This is the repository that hosts codebase for the paper: Foveation Improves Payload Capacity in Steganography, by Lifeng Qiu Lin, Henry Kam, Qi Sun, and Kaan Akşit, 2025.
In a nutshell, this repository is capable of train a steganography pipeline in a lightweight manner, evaluate, and inference trained models.
To train, evaluate, or make single inference, gently first go though Preparatives. Then, use the main method in main.py to conduct any experiment or evaluation, the results are logged in logs/csv and logs/tensorboard. For single image inference, example code is given in main.py too, examples.ipynb also provides a step by step inference.
It is recommended to create a virtual environment to hold the packages:
py -m venv .venv
source .venv/bin/activate.sh
pip install -r requirements_base.txt
pip install -r requirements_torch.txt
pip install --no-deps --force -r requirements_no_deps.txtChange the version of requirements if needed like torch's cuda version.
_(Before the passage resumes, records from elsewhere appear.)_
Definition summarize_share (now : Z) (vote_end : option Z) (policy : ShareTimingPolicy)
    (s : ShareTrackingSummary) (share : ShareDelegationRecord) : ShareTrackingSummary :=
  if sr_confirmed share then
    mk_summary (sum_total s) (sum_confirmed s + 1) (sum_waiting s) (sum_ready s) (sum_overdue s)
  else if match vote_end with
          | Some vote_end => should_resubmit_share share now vote_end policy
          | None => false
          end then
    mk_summary (sum_total s) (sum_confirmed s) (sum_waiting s) (sum_ready s) (sum_overdue s + 1)
  else if is_share_ready_for_status_check share now policy then
    mk_summary (sum_total s) (sum_confirmed s) (sum_waiting s) (sum_ready s + 1) (sum_overdue s)
  else
    mk_summary (sum_total s) (sum_confirmed s) (sum_waiting s + 1) (sum_ready s) (sum_overdue s).

Definition summarize_share_tracking (shares : list ShareDelegationRecord) (now : Z)
    (vote_end : option Z) (policy : ShareTimingPolicy) : ShareTrackingSummary :=
  foldl (summarize_share now vote_end policy) (mk_summary (len shares) 0 0 0 0) shares.

(** ** Submission times ([submission_schedule.rs]) *)
Definition SHARE_SUBMIT_AT_RANDOM_BYTES : nat := 8.
Definition SHARE_SUBMIT_AT_MAX_DELAY_SECONDS : Z := 100 * 60 * 60.

Definition delayed_share_window_seconds (now vote_end : Z) (buffer : option Z)
    (single_share : bool) : option Z :=
  if single_share then None
  else
    buffer ← buffer;
    if buffer =? 0 then None
    else
      let deadline := saturating_sub_u64 vote_end buffer in
      if deadline <=? now then None
      else Some (Z.min (deadline - now) SHARE_SUBMIT_AT_MAX_DELAY_SECONDS).

Definition share_submit_at_random_bytes_required (now vote_end : Z) (buffer : option Z)
    (single_share : bool) : nat :=
  match delayed_share_window_seconds now vote_end buffer single_share with
  | Some _ => SHARE_SUBMIT_AT_RANDOM_BYTES
  | None => 0
  end.

(** The product of two [u64] fits a [u128], and its high half fits a [u64]. *)
Definition scheduled_share_submit_at_from_entropy (now vote_end : Z) (buffer : option Z)
    (single_share : bool) (bytes : list Z) : result Z VotingError :=
  match delayed_share_window_seconds now vote_end buffer single_share with
  | None => Ok 0
  | Some window =>
      if bool_decide (length bytes < SHARE_SUBMIT_AT_RANDOM_BYTES)%nat then
        Err (VInvalidInput (lit "submit_at_random_bytes must contain at least "
          ++ decimal (Z.of_nat SHARE_SUBMIT_AT_RANDOM_BYTES) ++ lit " bytes"))
      else
        let sample := u64_from_le_bytes (take 8 bytes) in
        let delay := Z.shiftr (sample * window) 64 in
        Ok (saturating_add_u64 now delay)
  end.

(** ** Helper order ([server_order.rs]) *)
Definition VOTE_COMMITMENT_SHARE_COUNT : nat := 16.
Definition SHARE_HELPER_INITIAL_MAX_FRACTION_NUMERATOR : nat := 3.
Definition SHARE_HELPER_INITIAL_MAX_FRACTION_DENOMINATOR : nat := 4.
Definition SHARE_HELPER_MAX_INITIAL_SHARES_PER_SERVER : nat :=
  VOTE_COMMITMENT_SHARE_COUNT * SHARE_HELPER_INITIAL_MAX_FRACTION_NUMERATOR
    / SHARE_HELPER_INITIAL_MAX_FRACTION_DENOMINATOR.
Definition SHARE_HELPER_TARGET_COUNT_CAP : nat := 10.
Definition SHARE_HELPER_PREFLIGHT_SOFT_TIMEOUT_MILLISECONDS : Z := 2000.
Definition SHARE_HELPER_PREFLIGHT_HARD_TIMEOUT_MILLISECONDS : Z := 30000.
Definition SHARE_HELPER_POST_TIMEOUT_MILLISECONDS : Z := 30000.
Definition SHARE_INITIAL_DELIVERY_TIMEOUT_MILLISECONDS : Z := 60000.
Definition SHARE_HELPER_MAX_CONCURRENT_POSTS : nat := 128.

Definition share_submission_target_count (server_count : nat) : nat :=
  Nat.min (server_count / 2 + server_count mod 2) SHARE_HELPER_TARGET_COUNT_CAP.

Definition effective_share_submission_target_count (stored_target_count : Z) (server_count : nat)
    : nat :=
  let target_count :=
    if stored_target_count =? 0 then share_submission_target_count server_count
    else Z.to_nat stored_target_count in
  Nat.min (Nat.min target_count SHARE_HELPER_TARGET_COUNT_CAP) server_count.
Create a .env file following example .example_env, where dataset directory and random seed is given.
If you don't plan to train or evaluate as the paper, then skip this part.
The datasets are accessible from the following links:
- MetFaces dataset: 1336 images at 1024x1024 resolution.
- CLIC: From 2020 to 2024, train, validation, test, professional and mobile splits, it results about 2K
- 2020
- train: professional 585, mobile 1048
- valid: professional 40, mobile 61
- test: professional 250, mobile 178
- 2021
- train: same as 2020 train professional
- valid: same as 2020 valid professional
- test: 60
- 2022
- 2024
- valid: same as 2022 test
- test: 32
- 2020
Download them, or add any other image dataset of your choice, to the root directory that is same as data directory in .env. Finally, split and name as you wish, just update the data cards from ./data/data_cards.yaml, giving to the split a name, size, and the sources from this directory. Once this is done, you have the dataset component in place!
Since MetFaces comes unsplit, a helper script is provided in
helper/split_images.pyto create splits. Simply place the script in the MetFaces dataset directory and run it.
- Datasets.
One key ingredient in this framework is leveraging the latent space provided by high quality image autoencoders. In autoencoders/interface.py, we provide two pre-trained autoencoders wrapper, LDM and TAESD with their necessary library, and a common interface, PretrainedAutoEncoder. Such so, the model accesses autoencoders in a unified manner.
To use these two models refer to the following links and download them to a folder like ./pretrained_checkpoints and provide this as an argument in the experiments.
- LDM: VQ-F4
- TAESD: taesd3_encoder.pth and taesd3_decoder.pth
If you want to try another pre-trained autoencoder, simply import necessary libraries, create another wrapper, write similar loading, encoding - decoding, any pre- and post-processing (specific to the model), finally add it in the allowed list in the interface class.
- Pre-trained Autoencoder Backbone.
To be added. Take note of the directory of trained model, which is the directory you need to run inference.
- Trained models.
Result during training could be viewed through tensorboard logger:
tensorboard --logdir logs/tensorboard/
For specific results like performance on test results, see logs/csv/<experiment>/<version>/metrics.csv, where usually the last row are test results.
Model checkpoints are stored in ./checkpoints, where the best so far and the last, both checkpoints are stored. As data directory, result directories can also be any directory of your choice.
The main pipeline to conduct steganography described is in models/baseline.py - BaselinePipeline class. This class receives a range of arguments that covers all settings explored so far. Naturally, a benchmark method, RoSteALS, is also wrapped as a pipeline under the same framework in models/rosteals.py, to compare with.